Lines that include the string "called" are the ones to copy from the entries below.
(MATERIALS PROVIDED Opens)
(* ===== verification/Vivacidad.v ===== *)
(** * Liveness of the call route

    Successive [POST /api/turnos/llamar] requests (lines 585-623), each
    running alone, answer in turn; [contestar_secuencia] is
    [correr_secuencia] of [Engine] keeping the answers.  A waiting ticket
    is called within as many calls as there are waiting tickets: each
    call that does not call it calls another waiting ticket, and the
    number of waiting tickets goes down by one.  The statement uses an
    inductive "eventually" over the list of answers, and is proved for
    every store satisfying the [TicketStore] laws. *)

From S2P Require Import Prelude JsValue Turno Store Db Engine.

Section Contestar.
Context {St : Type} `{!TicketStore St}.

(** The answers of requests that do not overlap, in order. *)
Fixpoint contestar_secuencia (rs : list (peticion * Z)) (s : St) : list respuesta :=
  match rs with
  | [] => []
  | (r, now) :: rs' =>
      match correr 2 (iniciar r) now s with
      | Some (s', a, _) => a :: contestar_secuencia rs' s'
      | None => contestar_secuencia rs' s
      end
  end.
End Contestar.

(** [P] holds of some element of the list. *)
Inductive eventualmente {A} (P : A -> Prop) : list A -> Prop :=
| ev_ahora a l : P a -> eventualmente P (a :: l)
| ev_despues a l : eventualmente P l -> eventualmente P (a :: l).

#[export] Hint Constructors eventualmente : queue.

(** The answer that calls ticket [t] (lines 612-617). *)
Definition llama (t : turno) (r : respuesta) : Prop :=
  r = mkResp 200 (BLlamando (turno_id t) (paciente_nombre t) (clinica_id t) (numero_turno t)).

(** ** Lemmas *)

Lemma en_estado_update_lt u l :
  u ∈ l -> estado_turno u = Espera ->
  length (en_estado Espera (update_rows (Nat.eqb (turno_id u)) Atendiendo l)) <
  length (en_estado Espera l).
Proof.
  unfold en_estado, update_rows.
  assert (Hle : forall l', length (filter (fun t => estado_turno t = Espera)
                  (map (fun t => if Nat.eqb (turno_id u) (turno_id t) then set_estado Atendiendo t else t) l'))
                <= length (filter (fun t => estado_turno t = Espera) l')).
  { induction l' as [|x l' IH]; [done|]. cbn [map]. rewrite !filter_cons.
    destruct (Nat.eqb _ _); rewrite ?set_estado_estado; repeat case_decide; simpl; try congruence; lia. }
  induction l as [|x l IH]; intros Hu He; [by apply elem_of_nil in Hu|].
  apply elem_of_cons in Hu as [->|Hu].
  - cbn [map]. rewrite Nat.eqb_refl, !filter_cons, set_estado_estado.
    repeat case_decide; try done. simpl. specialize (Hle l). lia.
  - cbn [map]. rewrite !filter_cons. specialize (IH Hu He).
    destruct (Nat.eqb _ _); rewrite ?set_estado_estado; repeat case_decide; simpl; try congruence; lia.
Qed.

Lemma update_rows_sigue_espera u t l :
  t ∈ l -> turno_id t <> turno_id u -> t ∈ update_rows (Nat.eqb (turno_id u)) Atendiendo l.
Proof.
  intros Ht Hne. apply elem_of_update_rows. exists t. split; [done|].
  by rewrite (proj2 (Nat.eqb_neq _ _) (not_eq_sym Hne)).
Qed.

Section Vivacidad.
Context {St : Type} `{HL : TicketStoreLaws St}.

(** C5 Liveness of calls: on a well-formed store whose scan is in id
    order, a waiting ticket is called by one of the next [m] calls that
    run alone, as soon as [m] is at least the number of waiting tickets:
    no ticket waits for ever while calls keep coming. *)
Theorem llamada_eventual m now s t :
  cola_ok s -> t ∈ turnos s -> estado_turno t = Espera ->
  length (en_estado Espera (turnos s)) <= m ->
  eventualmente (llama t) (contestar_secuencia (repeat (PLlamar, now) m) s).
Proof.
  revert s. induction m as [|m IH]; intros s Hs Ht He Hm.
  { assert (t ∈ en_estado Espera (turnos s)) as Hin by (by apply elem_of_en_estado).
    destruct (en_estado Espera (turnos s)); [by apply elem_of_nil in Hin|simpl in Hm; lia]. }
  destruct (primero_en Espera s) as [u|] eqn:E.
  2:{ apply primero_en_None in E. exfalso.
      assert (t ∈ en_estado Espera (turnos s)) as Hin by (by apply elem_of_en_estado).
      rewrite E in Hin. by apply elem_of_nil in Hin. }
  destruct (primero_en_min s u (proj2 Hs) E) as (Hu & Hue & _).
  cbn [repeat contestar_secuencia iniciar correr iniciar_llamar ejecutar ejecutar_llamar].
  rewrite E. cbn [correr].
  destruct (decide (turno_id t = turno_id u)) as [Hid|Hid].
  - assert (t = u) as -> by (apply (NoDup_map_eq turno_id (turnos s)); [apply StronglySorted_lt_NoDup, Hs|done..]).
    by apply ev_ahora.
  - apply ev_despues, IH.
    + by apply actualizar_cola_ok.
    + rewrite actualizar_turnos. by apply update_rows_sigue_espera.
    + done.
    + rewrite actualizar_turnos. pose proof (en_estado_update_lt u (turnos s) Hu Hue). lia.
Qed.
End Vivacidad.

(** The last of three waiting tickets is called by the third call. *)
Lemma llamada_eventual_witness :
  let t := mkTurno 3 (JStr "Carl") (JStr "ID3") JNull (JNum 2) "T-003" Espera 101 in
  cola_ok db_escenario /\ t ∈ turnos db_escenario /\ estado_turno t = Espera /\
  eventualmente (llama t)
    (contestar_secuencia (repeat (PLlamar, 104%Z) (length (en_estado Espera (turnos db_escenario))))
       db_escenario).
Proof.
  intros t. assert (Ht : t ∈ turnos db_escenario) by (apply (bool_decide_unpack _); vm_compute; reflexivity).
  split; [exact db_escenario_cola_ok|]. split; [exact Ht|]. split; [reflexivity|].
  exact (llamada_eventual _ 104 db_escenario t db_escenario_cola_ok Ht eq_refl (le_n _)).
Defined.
(MATERIALS PROVIDED Closes)
(MATERIALS PROVIDED Opens)
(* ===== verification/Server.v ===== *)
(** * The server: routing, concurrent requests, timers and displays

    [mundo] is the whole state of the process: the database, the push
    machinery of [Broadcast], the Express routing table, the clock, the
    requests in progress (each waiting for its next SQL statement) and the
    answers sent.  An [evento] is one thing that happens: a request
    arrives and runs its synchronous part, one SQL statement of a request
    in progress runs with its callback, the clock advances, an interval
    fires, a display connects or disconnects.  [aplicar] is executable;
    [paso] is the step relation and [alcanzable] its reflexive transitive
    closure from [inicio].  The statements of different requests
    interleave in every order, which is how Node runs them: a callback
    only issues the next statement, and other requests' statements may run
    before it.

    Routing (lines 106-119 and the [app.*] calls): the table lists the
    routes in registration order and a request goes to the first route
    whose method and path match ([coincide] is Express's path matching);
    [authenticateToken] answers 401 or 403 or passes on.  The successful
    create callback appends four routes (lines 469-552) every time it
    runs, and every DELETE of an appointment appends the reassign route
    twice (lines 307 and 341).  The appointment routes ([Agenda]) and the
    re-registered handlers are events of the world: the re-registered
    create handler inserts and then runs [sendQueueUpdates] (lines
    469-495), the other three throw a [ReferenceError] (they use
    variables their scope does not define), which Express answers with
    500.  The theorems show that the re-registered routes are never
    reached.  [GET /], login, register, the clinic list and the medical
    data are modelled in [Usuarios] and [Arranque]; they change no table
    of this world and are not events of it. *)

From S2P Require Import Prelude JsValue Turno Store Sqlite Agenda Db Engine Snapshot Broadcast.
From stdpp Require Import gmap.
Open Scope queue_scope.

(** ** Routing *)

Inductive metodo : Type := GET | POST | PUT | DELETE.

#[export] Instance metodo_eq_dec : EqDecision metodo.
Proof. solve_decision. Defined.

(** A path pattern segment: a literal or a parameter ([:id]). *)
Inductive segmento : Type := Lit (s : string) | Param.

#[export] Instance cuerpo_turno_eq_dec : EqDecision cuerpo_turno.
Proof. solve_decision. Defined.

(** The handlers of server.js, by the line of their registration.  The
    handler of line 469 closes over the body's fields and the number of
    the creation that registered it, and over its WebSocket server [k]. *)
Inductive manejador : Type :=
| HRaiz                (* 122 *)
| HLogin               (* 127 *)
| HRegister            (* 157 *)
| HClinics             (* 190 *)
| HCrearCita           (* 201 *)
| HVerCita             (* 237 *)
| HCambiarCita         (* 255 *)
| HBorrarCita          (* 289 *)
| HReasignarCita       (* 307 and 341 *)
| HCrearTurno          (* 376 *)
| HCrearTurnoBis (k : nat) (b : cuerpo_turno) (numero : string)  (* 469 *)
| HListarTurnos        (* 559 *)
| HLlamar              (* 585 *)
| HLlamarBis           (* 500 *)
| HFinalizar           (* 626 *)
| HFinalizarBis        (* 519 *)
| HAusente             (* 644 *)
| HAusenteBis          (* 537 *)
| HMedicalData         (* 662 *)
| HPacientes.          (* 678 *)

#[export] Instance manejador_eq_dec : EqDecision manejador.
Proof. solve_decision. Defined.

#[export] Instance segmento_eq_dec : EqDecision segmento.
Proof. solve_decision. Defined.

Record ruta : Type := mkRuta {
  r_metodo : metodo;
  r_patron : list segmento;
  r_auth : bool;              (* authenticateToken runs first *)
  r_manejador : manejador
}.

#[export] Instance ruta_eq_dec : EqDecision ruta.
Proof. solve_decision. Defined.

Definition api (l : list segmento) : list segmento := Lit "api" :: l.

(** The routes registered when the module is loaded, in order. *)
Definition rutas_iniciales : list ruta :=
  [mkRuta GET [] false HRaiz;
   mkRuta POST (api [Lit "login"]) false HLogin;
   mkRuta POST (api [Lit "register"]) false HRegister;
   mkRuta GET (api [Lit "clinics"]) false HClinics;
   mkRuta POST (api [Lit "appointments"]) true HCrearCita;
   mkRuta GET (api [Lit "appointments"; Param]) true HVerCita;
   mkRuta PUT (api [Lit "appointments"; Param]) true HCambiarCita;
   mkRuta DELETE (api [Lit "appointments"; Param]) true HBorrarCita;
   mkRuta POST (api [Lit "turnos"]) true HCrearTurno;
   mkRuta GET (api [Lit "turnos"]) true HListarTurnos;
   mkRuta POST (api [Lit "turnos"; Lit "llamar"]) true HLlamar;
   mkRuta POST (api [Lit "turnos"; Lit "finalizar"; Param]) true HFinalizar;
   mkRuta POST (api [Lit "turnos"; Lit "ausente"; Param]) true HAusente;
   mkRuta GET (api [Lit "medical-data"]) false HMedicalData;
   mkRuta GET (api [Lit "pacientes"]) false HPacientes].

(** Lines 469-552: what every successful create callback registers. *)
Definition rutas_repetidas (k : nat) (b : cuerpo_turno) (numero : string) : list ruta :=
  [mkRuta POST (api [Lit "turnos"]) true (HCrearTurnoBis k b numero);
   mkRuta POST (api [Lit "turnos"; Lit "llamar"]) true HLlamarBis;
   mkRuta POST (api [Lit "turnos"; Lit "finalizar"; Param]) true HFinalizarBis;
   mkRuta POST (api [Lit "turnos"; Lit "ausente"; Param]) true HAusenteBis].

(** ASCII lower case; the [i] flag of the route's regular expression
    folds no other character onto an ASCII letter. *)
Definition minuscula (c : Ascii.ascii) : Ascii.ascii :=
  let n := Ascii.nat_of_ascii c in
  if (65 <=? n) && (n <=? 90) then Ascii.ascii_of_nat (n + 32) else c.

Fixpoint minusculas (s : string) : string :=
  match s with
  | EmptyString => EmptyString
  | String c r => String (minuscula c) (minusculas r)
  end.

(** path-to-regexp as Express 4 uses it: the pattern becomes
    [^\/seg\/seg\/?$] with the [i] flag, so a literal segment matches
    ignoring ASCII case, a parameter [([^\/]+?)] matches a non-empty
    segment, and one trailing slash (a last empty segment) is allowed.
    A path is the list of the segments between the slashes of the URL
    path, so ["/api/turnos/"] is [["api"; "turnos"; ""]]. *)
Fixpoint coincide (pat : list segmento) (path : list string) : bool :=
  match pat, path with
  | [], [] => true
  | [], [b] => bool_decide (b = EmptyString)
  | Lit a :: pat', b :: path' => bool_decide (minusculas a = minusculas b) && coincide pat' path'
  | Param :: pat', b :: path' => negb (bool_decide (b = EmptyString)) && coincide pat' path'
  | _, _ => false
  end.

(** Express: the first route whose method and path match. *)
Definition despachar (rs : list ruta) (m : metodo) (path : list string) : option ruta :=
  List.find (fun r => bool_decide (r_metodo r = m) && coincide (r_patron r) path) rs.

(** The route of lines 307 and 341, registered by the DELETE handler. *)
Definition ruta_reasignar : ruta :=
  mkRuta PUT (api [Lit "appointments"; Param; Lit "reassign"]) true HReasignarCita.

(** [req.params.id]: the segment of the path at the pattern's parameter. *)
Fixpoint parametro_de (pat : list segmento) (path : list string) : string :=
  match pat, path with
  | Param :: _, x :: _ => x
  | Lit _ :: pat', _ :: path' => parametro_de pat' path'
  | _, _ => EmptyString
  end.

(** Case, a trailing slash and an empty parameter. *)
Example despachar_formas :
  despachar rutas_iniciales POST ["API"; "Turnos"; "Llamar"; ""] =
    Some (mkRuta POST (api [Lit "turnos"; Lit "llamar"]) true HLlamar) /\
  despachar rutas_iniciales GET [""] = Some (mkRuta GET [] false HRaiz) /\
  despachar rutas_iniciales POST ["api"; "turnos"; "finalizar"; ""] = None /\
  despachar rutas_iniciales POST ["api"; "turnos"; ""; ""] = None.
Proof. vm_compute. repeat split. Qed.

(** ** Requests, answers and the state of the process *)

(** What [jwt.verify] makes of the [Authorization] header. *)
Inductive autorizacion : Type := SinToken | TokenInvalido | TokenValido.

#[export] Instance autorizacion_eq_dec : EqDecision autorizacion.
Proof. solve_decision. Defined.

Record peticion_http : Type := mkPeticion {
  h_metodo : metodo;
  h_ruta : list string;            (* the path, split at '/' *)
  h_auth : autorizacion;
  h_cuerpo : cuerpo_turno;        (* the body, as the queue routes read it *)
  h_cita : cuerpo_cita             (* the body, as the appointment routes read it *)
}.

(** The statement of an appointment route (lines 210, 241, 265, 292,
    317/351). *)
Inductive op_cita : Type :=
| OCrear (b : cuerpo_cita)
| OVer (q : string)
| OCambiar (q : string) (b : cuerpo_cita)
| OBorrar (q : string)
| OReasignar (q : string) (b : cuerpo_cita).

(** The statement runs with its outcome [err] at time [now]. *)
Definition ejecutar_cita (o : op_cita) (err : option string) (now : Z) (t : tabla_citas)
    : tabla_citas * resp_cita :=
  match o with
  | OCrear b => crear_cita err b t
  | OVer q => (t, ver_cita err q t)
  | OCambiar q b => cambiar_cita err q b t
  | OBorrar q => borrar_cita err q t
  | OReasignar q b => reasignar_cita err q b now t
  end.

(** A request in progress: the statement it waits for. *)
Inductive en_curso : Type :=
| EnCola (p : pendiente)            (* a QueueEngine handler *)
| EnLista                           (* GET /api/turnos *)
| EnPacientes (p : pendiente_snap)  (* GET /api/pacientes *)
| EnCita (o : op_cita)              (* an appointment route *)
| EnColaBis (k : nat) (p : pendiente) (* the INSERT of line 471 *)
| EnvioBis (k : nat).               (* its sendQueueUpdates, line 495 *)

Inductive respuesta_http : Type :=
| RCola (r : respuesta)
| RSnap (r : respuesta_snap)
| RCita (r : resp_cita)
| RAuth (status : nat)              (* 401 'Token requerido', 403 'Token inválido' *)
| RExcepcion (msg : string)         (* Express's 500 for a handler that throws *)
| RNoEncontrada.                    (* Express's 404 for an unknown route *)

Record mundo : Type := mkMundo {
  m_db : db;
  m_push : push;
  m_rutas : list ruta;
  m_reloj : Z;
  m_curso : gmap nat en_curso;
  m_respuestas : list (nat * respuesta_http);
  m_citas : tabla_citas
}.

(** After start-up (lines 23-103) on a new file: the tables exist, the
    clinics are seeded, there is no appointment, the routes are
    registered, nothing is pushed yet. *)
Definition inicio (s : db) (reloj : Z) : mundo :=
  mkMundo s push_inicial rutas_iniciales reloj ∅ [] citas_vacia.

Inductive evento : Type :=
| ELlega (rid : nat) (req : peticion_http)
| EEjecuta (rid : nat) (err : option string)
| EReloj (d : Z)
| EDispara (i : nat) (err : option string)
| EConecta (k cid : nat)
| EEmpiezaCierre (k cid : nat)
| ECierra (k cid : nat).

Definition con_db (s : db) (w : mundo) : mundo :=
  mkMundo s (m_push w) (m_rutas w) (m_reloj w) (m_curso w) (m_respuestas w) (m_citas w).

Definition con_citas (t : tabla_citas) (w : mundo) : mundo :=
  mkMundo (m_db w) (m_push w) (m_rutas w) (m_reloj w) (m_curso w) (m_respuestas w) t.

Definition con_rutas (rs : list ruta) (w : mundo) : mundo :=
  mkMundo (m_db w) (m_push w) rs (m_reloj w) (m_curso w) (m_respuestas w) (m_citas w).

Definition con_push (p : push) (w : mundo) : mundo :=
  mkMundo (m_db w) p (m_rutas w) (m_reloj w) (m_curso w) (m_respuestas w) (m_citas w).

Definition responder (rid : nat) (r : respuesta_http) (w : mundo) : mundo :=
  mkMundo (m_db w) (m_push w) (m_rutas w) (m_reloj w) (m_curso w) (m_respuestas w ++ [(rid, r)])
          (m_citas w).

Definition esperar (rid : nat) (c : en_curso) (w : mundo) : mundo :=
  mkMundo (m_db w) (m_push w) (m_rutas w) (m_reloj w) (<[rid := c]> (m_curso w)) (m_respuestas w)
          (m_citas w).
(MATERIALS PROVIDED Closes)
| ANSWER FOR THIS EXERCISE |
    is called within as many calls as there are waiting tickets: each
    order, a waiting ticket is called by one of the next [m] calls that
(** The last of three waiting tickets is called by the third call. *)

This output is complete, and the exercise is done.